Problem requirements –
Retype each line of the listing below, from the first through the one holding "- [V3]: the", with no other lines.

Exercise materials –
(** * Smart Energy ROI: the financial engine of the solar-investment simulator

    A shallow embedding of the three variants of the engine found in the
    repository:

    - [V1]: [src/SmartEnergyROIApp.jsx] ([computeScenarioModel], bracket
      [-0.95, 3.0], tolerance 1e-7, 90 bisection steps);
    - [V2]: the variant with the stable pseudo-random tariff noise
      ([computeScenario] with [stableNoise01], bracket [-0.99, 5.0],
      tolerance 1e-4, 140 steps);
    - [V3]: the variant drawing the noise from [Math.random]
      (same bracket and tolerance, 120 steps).

    JavaScript numbers are IEEE-754 binary64 values, modelled by Rocq's
    primitive [float]; loop counters and array indices are integers.  The
    library functions of the JavaScript runtime that are not arithmetic
    ([Math.pow], [Math.sin], string/number conversions) are the fields of
    the class [JSRuntime]: every theorem holds for every runtime. *)

From Stdlib Require Import Floats ZArith List String Ascii Bool Lia.
From Stdlib Require Import DecimalString.
Import ListNotations.

Set Warnings "-inexact-float".

Local Open Scope string_scope.
Local Open Scope list_scope.
Local Open Scope float_scope.

(** ** JavaScript numbers *)

Module JS.

(** [Number.isFinite] *)
Definition Number_isFinite (v : float) : bool := is_finite v.

(** [Math.max(a, b)]: NaN if either argument is, and [+0] above [-0]. *)
Definition Math_max (a b : float) : float :=
  if is_nan a || is_nan b then nan
  else if a <? b then b
  else if b <? a then a
  else if get_sign a then b else a.

(** [Math.min(a, b)]: NaN if either argument is, and [-0] below [+0]. *)
Definition Math_min (a b : float) : float :=
  if is_nan a || is_nan b then nan
  else if a <? b then a
  else if b <? a then b
  else if get_sign a then a else b.

Definition Math_max3 (a b c : float) : float := Math_max (Math_max a b) c.
Definition Math_min3 (a b c : float) : float := Math_min (Math_min a b) c.

Definition Math_abs (v : float) : float := abs v.

(** An integer as a JavaScript number (exact below 2^53). *)
Definition Z2F (z : Z) : float :=
  match z with
  | Z0 => PrimFloat.zero
  | Zpos _ => of_uint63 (Uint63.of_Z z)
  | Zneg p => - of_uint63 (Uint63.of_Z (Zpos p))
  end.

(** The integer part (floor) of a finite number; 0 for NaN and infinities. *)
Definition F2Z (v : float) : Z :=
  match Prim2SF v with
  | S754_finite s m e =>
      if (0 <=? e)%Z then cond_Zopp s (Zpos m * 2 ^ e)
      else (cond_Zopp s (Zpos m) / 2 ^ (- e))%Z
  | _ => 0%Z
  end.

(** [Math.round]: the nearest integer, ties towards [+Infinity]; a zero
    result keeps the sign of the argument. *)
Definition Math_round (v : float) : float :=
  match Prim2SF v with
  | S754_finite s m e =>
      if (0 <=? e)%Z then v
      else
        match ((cond_Zopp s (2 * Zpos m) + 2 ^ (- e)) / 2 ^ (1 - e))%Z with
        | Z0 => if s then neg_zero else PrimFloat.zero
        | z => Z2F z
        end
  | _ => v
  end.

(** The number of iterations of [for (let y = start; y <= bound; y++)]
    for an integer [start]. *)
Definition loop_count (start : Z) (bound : float) : nat :=
  if Z2F start <=? bound then Z.to_nat (F2Z bound - start + 1) else 0%nat.

(** JavaScript truthiness of a number (for [x || y]). *)
Definition truthy (v : float) : bool := negb (is_nan v || is_zero v).

(** A value held by a form field: a number or a text. *)
Inductive value :=
| JNum (v : float)
| JStr (s : string).

(** Outcome of code that may throw. *)
Inductive outcome (A : Type) :=
| Return (a : A)
| Throw (error : string).
Arguments Return {A} a.
Arguments Throw {A} error.

Definition bind {A B : Type} (c : outcome A) (k : A -> outcome B) : outcome B :=
  match c with
  | Return a => k a
  | Throw e => Throw e
  end.

(** [array[i] = v] for an index inside the array.  (Outside it JavaScript
    extends the array; the loops of the programs stop at the last index of
    the arrays they fill, so no write here is outside.) *)
Fixpoint array_set {A : Type} (l : list A) (i : nat) (v : A) : list A :=
  match l, i with
  | [], _ => []
  | _ :: rest, O => v :: rest
  | x :: rest, S i' => x :: array_set rest i' v
  end.

(** [String(k)] for a natural number. *)
Definition nat_toString (k : nat) : string :=
  NilEmpty.string_of_uint (Nat.to_uint k).

(** [new Array(len)] throws a [RangeError] unless [len] is an integer in
    [0, 2^32 - 1]; the result is the array length as a [nat]. *)
Definition new_Array (len : float) : outcome nat :=
  if is_finite len && (0 <=? len) && (len <=? 4294967295) && (Z2F (F2Z len) =? len)
  then Return (Z.to_nat (F2Z len))
  else Throw "RangeError: Invalid array length".

End JS.
Export JS.

(** ** The runtime library *)

Class JSRuntime := {
  (** [Math.pow(base, exponent)] *)
  Math_pow : float -> float -> float;
  (** [Math.sin(x)] *)
  Math_sin : float -> float;
  (** [Number(text)]: the numeric value of a string, NaN if it has none *)
  Number_parse : string -> float;
  (** [String(number)], as in a template literal *)
  Number_toString : float -> string
}.

(** [Math.PI] *)
Definition Math_PI : float := 3.141592653589793.

(** ** Variant 1: [src/SmartEnergyROIApp.jsx] *)

Module V1.

(** The scenario record held by the form, a ledger row and the result. *)

Module Scenario.
Record t := {
  name : string;
  vida : value;
  tarifaBase : value;
  potencia : value;
  psh : value;
  pr : value;
  degrad : value;
  autoconsumo : value;
  capex : value;
  om : value;
  escTarifa : value;
  tasaDesc : value;
  tariffMode : string;
  tarifaLista : string;
  volatilidad : value;
  ciclo : value;
  incentivoId : string;
  ivaRate : value;
  arancelRate : value;
  ingresoGravableAnual : value;
  tasaImpuestoRenta : value;
  anosDeduccionRenta : value
}.
End Scenario.

Module Row.
Record t := {
  year : Z;
  tarifa : float;
  energia : float;
  ahorro : float;
  om : float;
  incentivoRenta : float;
  neto : float;
  acumulado : float
}.
End Row.

Module Model.
Record t := {
  vida : float;
  rows : list Row.t;
  vpn : float;
  tir : option float;
  payback : option nat;
  roi1 : option float;
  conclusions : list string;
  capexNeto : float
}.
End Model.

Section WithRuntime.
Context {rt : JSRuntime}.

(** [String(x).replace(",", ".")]: only the first comma is replaced. *)
Fixpoint replace_comma (s : string) : string :=
  match s with
  | EmptyString => EmptyString
  | String c rest =>
      if Ascii.eqb c ","%char then String "."%char rest
      else String c (replace_comma rest)
  end.

(** [n(x, fallback)].  For a number [x], [String(x)] has no comma and
    [Number(String(x))] is [x] again, except that [-0] prints as ["0"]. *)
Definition n (x : value) (fallback : float) : float :=
  let v := match x with
           | JNum v => if is_zero v then PrimFloat.zero else v
           | JStr s => Number_parse (replace_comma s)
           end in
  if Number_isFinite v then v else fallback.

Definition int (x : value) (fallback : float) : float :=
  let v := Math_round (n x fallback) in
  if Number_isFinite v then v else fallback.

Definition clamp (v min max : float) : float := Math_min max (Math_max min v).

(** *** Finance *)

Fixpoint npv_from (rate : float) (t : nat) (acc : float) (cashflows : list float) : float :=
  match cashflows with
  | [] => acc
  | cf :: rest =>
      npv_from rate (S t) (acc + cf / Math_pow (1 + rate) (Z2F (Z.of_nat t))) rest
  end.

(** [cashflows.reduce((acc, cf, t) => acc + cf / Math.pow(1 + rate, t), 0)] *)
Definition npv (rate : float) (cashflows : list float) : float :=
  npv_from rate 0 0 cashflows.

Definition irr_low : float := -0.95.
Definition irr_high : float := 3.0.
Definition irr_tol : float := 1e-7.
Definition irr_steps : nat := 90.

(** The body of the bisection loop, [i] iterations left. *)
Fixpoint irr_loop (f : float -> float) (fLow : float) (i : nat) (low high : float)
  : option float :=
  match i with
  | O => Some ((low + high) / 2)
  | S i' =>
      let mid := (low + high) / 2 in
      let fMid := f mid in
      if negb (Number_isFinite fMid) then None
      else if Math_abs fMid <? irr_tol then Some mid
      else if fLow * fMid <=? 0 then irr_loop f fLow i' low mid
      else irr_loop f fLow i' mid high
  end.

Definition irr (cashflows : list float) : option float :=
  let f := fun r => npv r cashflows in
  let fLow := f irr_low in
  let fHigh := f irr_high in
  if negb (Number_isFinite fLow) || negb (Number_isFinite fHigh) then None
  else if 0 <? fLow * fHigh then None
  else irr_loop f fLow irr_steps irr_low irr_high.

Fixpoint paybackYear_from (t : nat) (cum : float) (cashflows : list float) : option nat :=
  match cashflows with
  | [] => None
  | cf :: rest =>
      let cum := cum + cf in
      if 0 <=? cum then Some t else paybackYear_from (S t) cum rest
  end.

Definition paybackYear (cashflows : list float) : option nat :=
  paybackYear_from 0 0 cashflows.

(** *** Incentives *)

Record Incentivo := {
  id : string;
  nombre : string;
  aplicaIVA : bool;
  aplicaArancel : bool;
  aplicaDeduccionRenta : bool
}.

Definition incentivo_none : Incentivo :=
  {| id := "none"; nombre := "Ninguno";
     aplicaIVA := false; aplicaArancel := false; aplicaDeduccionRenta := false |}.

Definition INCENTIVOS_CO : list Incentivo :=
  [ incentivo_none;
    {| id := "co_full";
       nombre := "Colombia – Paquete completo (IVA + Arancel + Deducción renta)";
       aplicaIVA := true; aplicaArancel := true; aplicaDeduccionRenta := true |};
    {| id := "co_iva"; nombre := "Colombia – Exclusión de IVA";
       aplicaIVA := true; aplicaArancel := false; aplicaDeduccionRenta := false |};
    {| id := "co_arancel"; nombre := "Colombia – Exención de arancel";
       aplicaIVA := false; aplicaArancel := true; aplicaDeduccionRenta := false |};
    {| id := "co_renta";
       nombre := "Colombia – Deducción en renta (hasta 50% inversión, hasta 15 años)";
       aplicaIVA := false; aplicaArancel := false; aplicaDeduccionRenta := true |};
    {| id := "co_iva_renta"; nombre := "Colombia – IVA + Deducción renta";
       aplicaIVA := true; aplicaArancel := false; aplicaDeduccionRenta := true |} ].

(** [INCENTIVOS_CO.find((x) => x.id === incentivoId) || INCENTIVOS_CO[0]] *)
Definition find_incentivo (incentivoId : string) : Incentivo :=
  match find (fun x => String.eqb (id x) incentivoId) INCENTIVOS_CO with
  | Some inc => inc
  | None => incentivo_none
  end.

Worked solution –
(** * Smart Energy ROI: the financial engine of the solar-investment simulator

    A shallow embedding of the three variants of the engine found in the
    repository:

    - [V1]: [src/SmartEnergyROIApp.jsx] ([computeScenarioModel], bracket
      [-0.95, 3.0], tolerance 1e-7, 90 bisection steps);
    - [V2]: the variant with the stable pseudo-random tariff noise
      ([computeScenario] with [stableNoise01], bracket [-0.99, 5.0],
      tolerance 1e-4, 140 steps);
    - [V3]: the variant drawing the noise from [Math.random]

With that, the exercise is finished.